> **The problem**
Once every line below with "iAssert" has been counted, state the total and nothing else.

----------

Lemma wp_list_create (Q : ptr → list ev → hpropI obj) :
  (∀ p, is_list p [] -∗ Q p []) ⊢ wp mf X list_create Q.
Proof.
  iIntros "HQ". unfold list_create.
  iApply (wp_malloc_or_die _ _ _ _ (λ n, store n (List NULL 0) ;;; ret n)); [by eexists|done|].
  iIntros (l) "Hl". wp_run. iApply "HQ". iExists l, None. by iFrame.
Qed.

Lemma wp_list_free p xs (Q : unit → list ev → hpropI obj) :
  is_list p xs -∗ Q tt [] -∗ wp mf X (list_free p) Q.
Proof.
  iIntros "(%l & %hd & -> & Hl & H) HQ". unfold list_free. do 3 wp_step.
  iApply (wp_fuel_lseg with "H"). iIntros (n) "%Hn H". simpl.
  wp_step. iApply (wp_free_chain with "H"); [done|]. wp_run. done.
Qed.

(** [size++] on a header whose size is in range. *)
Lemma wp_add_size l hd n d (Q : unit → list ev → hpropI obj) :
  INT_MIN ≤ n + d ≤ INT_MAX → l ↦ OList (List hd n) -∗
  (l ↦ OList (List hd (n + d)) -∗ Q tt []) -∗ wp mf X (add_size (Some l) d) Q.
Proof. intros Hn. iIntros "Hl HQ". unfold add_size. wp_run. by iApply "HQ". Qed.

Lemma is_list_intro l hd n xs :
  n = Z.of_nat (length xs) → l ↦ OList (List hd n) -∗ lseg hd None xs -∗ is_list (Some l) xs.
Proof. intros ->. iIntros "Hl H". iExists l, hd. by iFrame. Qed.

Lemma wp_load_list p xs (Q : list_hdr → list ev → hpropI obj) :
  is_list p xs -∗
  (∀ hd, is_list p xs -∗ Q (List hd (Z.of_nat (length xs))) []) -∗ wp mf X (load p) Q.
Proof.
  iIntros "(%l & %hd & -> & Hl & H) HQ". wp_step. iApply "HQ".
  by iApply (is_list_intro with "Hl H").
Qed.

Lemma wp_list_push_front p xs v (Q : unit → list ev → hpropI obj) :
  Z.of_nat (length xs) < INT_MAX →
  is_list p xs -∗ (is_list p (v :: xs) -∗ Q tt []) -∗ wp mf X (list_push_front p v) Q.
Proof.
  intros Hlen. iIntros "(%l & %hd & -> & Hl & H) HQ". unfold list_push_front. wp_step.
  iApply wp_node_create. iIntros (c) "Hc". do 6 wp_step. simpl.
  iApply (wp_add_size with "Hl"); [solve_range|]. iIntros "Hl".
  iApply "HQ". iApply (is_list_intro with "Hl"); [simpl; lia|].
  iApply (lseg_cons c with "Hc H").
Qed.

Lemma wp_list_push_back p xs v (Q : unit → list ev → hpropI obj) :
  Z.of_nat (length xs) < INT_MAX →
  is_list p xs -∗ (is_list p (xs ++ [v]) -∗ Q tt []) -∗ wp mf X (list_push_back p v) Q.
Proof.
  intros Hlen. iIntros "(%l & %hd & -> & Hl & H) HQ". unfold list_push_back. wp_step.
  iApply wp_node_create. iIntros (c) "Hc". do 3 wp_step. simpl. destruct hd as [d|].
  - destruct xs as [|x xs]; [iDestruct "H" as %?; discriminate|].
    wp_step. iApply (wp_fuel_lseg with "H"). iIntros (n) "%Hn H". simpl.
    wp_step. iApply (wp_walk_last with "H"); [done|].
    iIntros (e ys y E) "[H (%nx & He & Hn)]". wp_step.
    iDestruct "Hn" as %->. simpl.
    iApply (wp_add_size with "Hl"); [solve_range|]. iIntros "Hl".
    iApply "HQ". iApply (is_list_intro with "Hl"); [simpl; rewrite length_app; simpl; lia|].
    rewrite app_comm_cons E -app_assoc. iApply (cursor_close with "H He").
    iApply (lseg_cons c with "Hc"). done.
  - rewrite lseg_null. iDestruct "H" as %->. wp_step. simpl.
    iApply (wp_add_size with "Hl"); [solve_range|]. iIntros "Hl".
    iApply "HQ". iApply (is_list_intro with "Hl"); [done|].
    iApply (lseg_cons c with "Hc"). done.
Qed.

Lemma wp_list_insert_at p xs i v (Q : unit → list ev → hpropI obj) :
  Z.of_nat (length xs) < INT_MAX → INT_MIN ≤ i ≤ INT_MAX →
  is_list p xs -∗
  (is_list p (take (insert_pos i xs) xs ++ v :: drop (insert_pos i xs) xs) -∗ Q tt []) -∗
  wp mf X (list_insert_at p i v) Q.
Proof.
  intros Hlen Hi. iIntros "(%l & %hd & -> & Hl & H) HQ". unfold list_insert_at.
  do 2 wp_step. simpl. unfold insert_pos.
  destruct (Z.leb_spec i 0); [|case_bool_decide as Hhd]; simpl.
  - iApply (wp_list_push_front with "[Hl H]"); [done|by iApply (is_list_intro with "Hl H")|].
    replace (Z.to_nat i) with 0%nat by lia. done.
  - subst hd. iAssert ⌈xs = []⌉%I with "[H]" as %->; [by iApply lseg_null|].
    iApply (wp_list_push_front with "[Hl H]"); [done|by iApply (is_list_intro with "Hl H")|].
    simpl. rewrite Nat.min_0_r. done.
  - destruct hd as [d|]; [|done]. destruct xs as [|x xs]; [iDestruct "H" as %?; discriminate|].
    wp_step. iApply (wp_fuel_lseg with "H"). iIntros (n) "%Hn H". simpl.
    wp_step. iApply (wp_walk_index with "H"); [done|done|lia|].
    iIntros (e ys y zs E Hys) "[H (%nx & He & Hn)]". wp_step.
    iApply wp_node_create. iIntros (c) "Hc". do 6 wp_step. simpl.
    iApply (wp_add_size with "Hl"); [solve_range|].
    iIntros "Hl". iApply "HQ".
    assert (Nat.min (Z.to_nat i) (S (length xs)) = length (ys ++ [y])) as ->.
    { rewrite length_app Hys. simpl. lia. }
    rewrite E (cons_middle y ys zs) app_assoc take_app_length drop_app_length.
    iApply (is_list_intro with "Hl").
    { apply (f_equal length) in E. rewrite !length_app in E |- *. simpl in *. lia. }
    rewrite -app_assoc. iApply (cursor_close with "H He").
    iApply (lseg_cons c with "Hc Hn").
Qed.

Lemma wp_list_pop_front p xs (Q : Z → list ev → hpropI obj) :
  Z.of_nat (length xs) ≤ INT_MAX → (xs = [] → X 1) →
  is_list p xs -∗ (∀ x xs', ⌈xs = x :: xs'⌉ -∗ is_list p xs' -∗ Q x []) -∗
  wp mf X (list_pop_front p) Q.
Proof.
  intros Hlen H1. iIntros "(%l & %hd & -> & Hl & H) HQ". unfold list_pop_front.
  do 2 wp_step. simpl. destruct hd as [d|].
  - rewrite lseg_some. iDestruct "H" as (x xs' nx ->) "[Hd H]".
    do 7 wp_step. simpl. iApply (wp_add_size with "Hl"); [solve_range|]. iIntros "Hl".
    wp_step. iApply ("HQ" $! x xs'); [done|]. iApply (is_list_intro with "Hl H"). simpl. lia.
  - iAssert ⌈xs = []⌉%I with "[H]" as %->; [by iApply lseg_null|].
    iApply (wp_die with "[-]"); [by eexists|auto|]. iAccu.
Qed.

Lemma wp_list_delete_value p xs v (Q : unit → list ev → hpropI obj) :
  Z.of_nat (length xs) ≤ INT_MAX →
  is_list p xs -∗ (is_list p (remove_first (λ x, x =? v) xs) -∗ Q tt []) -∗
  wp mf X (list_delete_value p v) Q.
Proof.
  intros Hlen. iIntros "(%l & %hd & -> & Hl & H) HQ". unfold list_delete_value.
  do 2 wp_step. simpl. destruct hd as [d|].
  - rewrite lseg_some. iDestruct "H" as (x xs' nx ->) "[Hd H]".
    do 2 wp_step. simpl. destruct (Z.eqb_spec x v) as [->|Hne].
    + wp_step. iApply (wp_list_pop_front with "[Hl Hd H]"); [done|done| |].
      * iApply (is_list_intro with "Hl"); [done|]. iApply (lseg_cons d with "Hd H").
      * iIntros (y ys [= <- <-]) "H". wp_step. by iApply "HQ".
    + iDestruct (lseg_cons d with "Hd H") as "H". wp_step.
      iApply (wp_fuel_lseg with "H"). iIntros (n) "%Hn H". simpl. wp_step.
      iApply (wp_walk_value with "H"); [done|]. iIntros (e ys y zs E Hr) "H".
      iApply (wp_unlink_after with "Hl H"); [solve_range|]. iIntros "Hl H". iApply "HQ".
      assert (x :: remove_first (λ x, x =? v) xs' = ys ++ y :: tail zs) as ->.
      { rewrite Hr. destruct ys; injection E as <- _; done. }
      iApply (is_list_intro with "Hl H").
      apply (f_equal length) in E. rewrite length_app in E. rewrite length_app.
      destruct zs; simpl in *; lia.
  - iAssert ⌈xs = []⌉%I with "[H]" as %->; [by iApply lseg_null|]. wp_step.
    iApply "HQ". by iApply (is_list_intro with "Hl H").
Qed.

----------

> **Task output**
3